LA CHOSE COMMUNE - David Lescot & Emmanuel Bex

mercredi 15 novembre 2017 / MCNN (Nevers)

 

La Commune de Paris par la petite porte, ou mieux par la petite piste. Avec une rythmique de petite valse de chapiteau. Petite piste de cirque de rue dès l’intro, sans cérémonie mais prise d’un élan presque jouisseur. La révolution arrive sans s’en faire. David Lescot l’a alpaguée par le bras et le côté populaire, sans charge martyre, avec la légèreté des saisons à cerises. Et ce dès l’ouverture de La Chose Commune, spectacle qu’il met en scène. Long flot de parole syncopée façon trompette (on le verra plus tard, le gazier est aussi un abonné du tuyau) : « nous avons fait une révolution pas exprès. »

Elle est belle, la place faite à la parole. Scandée, proférée, rebondie ou chantonnée par la petite armée bilingue, debout sur ses barricades de sons. Une bonne douzaine de petits tableaux au « parfum d’honneur » dont parlais Vallès convoqué par Lescot au détour des illustrations/figurations vivifiées par ses acolytes.
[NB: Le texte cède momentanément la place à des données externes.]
Lemma in_json_all {A} (shows : A → Value → Prop) wire (l : list A) :
  (∀ a, shows a (wire a)) → in_json (shows_all shows) l (json_response (VArray (wire <$> l))).
Proof. intros Hs. eexists. split; [by apply map_shows_all|done]. Qed.

Lemma serve_handled method path body route s w :
  routed method path body route →
  ∃ rsp s' w', serve as_secs_f64 inner queues route s w = (Ok (rsp, s'), w') ∧
    handled s w method path body rsp s' w'.
Proof.
  assert (∀ m : M Response, (∃ rsp w', m w = (Ok rsp, w') ∧ handled s w method path body rsp s w') →
    ∃ rsp s' w', (rsp ← m; mret (rsp, s)) w = (Ok (rsp, s'), w') ∧
      handled s w method path body rsp s' w') as Hsame.
  { intros m (rsp & w' & Hm & Hh). exists rsp, s, w'. split; [by eapply run_bind|done]. }
  destruct 1; unfold serve; try apply Hsame.
  - eexists _, w. split; [reflexivity|]. constructor.
  - unfold admin_recovery. destruct (from_str (list string) body) as [ids|e] eqn:E.
    + apply (respond_handled _ _ _ (in_json (λ ids v, v = VArray (VString <$> ids))) "Recovery failed: ");
        [intros; by eexists|done|]. intros. by eapply handled_recovery.
    + eexists _, w. split; [reflexivity|]. by eapply handled_bad_recovery.
  - eexists _, _, w. split; [reflexivity|]. unfold deactivate. destruct s as [[] c]; constructor.
  - eexists _, w. split; [reflexivity|]. constructor.
  - eexists _, w. split; [reflexivity|]. apply handled_queues, in_json_all, wire_shows_queue.
  - unfold admin_garbage_collect.
    destruct (parse_or_default RetentionReq_default body) as [[cutoff rows]|] eqn:E.
    + apply reads_retention_spec in E.
      apply (respond_handled _ _ _ empty_reply "GC failed: "); [done..|]. intros. by eapply handled_collect.
    + eexists _, w. split; [reflexivity|]. apply handled_bad_collect.
      intros cutoff rows Hr%reads_retention_spec. congruence.
  - unfold global_timeout. destruct (from_str GlobalTimeoutReq body) as [[cutoff]|e] eqn:E.
    + apply reads_timeout_spec in E.
      apply (respond_handled _ _ _ empty_reply "Global timeout failed: "); [done..|].
      intros. by eapply handled_timeout.
    + eexists _, w. split; [reflexivity|]. apply handled_bad_timeout.
      intros cutoff Hr%reads_timeout_spec. congruence.
  - unfold admin_list_workflows. destruct (parse_filter body false) as [f|] eqn:E.
    + apply parse_filter_reads in E.
      apply (respond_handled _ _ _ (in_json (shows_all admin_shows_workflow)) "");
        [intros; by apply in_json_all, wire_shows_admin_workflow|done|]. intros. by eapply handled_list.
    + eexists _, w. split; [reflexivity|]. apply handled_bad_list. intros f. by apply parse_filter_none.
  - apply (respond_handled _ _ _ (λ wfs rsp, match wfs with
                           | [] => rsp = mkResponse 404 "Workflow not found"
                           | ws :: _ => in_json admin_shows_workflow ws rsp
                           end) ""); [|done|intros; by eapply handled_get].
    intros [|ws wfs]; [done|]. eexists. split; [apply wire_shows_admin_workflow|done].
  - apply (respond_handled _ _ _ (in_json (shows_all admin_shows_step)) "");
      [intros; by apply in_json_all, wire_shows_admin_step|done|]. intros. by eapply handled_steps.
  - apply (respond_handled _ _ _ empty_reply ""); [done..|]. intros. by eapply handled_cancel.
  - apply (respond_handled _ _ _ empty_reply ""); [done..|]. intros. by eapply handled_resume.
  - unfold admin_fork. destruct (parse_or_default ForkReq_default body) as [[start new version]|] eqn:E.
    + assert (∃ st, start = i32_value <$> st) as [st ->]
        by (destruct start as [z|]; [by exists (Some (mkI32 z))|by exists None]).
      apply reads_fork_spec in E.
      apply (respond_handled _ _ _ (in_json (λ new v, v = VObject [("workflow_id", VString new)])) "");
        [intros; by eexists|done|]. intros r rsp w' Hrun Hrep. eapply handled_fork; [done| |done].
      rewrite <- Hrun. by destruct st.
    + eexists _, w. split; [reflexivity|]. apply handled_bad_fork.
      intros start new version Hr%reads_fork_spec. congruence.
Qed.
Soit un quintet jazz pour dire la révolution, façonner un geste de chronique impermanente (même si déjà gravée sur disque (Le Triton - 2017) : Emmanuel Bex, Géraldine Laurent, Simon Goubert pour la musique, Élise Caron et Mike Ladd pour les deux autres voix. Une communauté d’énergies.

Au-delà du titre dont les circonvolutions de sens fascinent, ce spectacle fait le choix du déroutant. Donc du salvateur. Ramener du solaire sur le drapeau rouge, éviter l’écueil de la jazzeïfication du patrimoine communard, jouer avec légèreté le populaire d’alors contre le populaire du jazz du jour, ou mieux, et autre petite révolution, d’en tester ce qu’il reste de populaire, dans le jazz (français) aujourd’hui. « C’est la canaille et bien j’en suis. » 

C’est très brillant (même si de temps en temps la forme tire sur la corde et la longueur, frôle le procédé systématique en distançant le fond) et ces décalages accueillent l’autre révolution que porte le jazz. Rumeurs parkeriennes sur chant de merle moqueur et autre gai Rossignol. C’est peut-être aussi un peu cela cette chose commune. Les deux révolutions côte à cote. D’autant plus forte que jouer dans une maison de la culture , autre maison du peuple, et fabriquée avec l’argent public. « Faire la guerre comme on fait la fête. » Et d’un tremblement de poète, rêver les défaites.

 

Badneighbour

 

'La Commune de Paris' entered by the small door, or better by the circus ring. With a rhythm of a small waltz. Without ceremony but with impulse of lovers. David Lescot has taken her by the arm and the popular side with the lightness of the cherry seasons. And this from the opening of La Chose Commune that he staged. Long stream of speech syncopated like trumpet does here and there: "we made a revolution not deliberatly."

he place made to the word is great. Words are scattered, uttered, bounced or hummed by the small bilingual army standing on his barricades of sounds. A good dozen small paintings with the "perfume of honor" of which Vallès spoke summoned by Lescot at the turn of illustrations enlivened by his acolytes. A jazz quintet to tell the revolution: Emmanuel Bex, Géraldine Laurent, Simon Goubert, Elise Caron and Mike Ladd. Community of energy. Bringing the sun back to the red flag, avoiding the pitfall of jazzeifying the revolution heritage, playing lightly the then popular to test what remains popular in jazz today. "Well I am a rascal, too".

It is very brilliant (even if from time to time the shape approaches the systematic process) and these offsets welcome the other revolution that carries the jazz. Parkerian rumors on mocking blackbird and other gay Rossignol. It may also be a bit like this Chose Commune. This common Thing. The two revolutions side by side. "Make war like we're having a party". And from a poet's tremor, dream the defeat.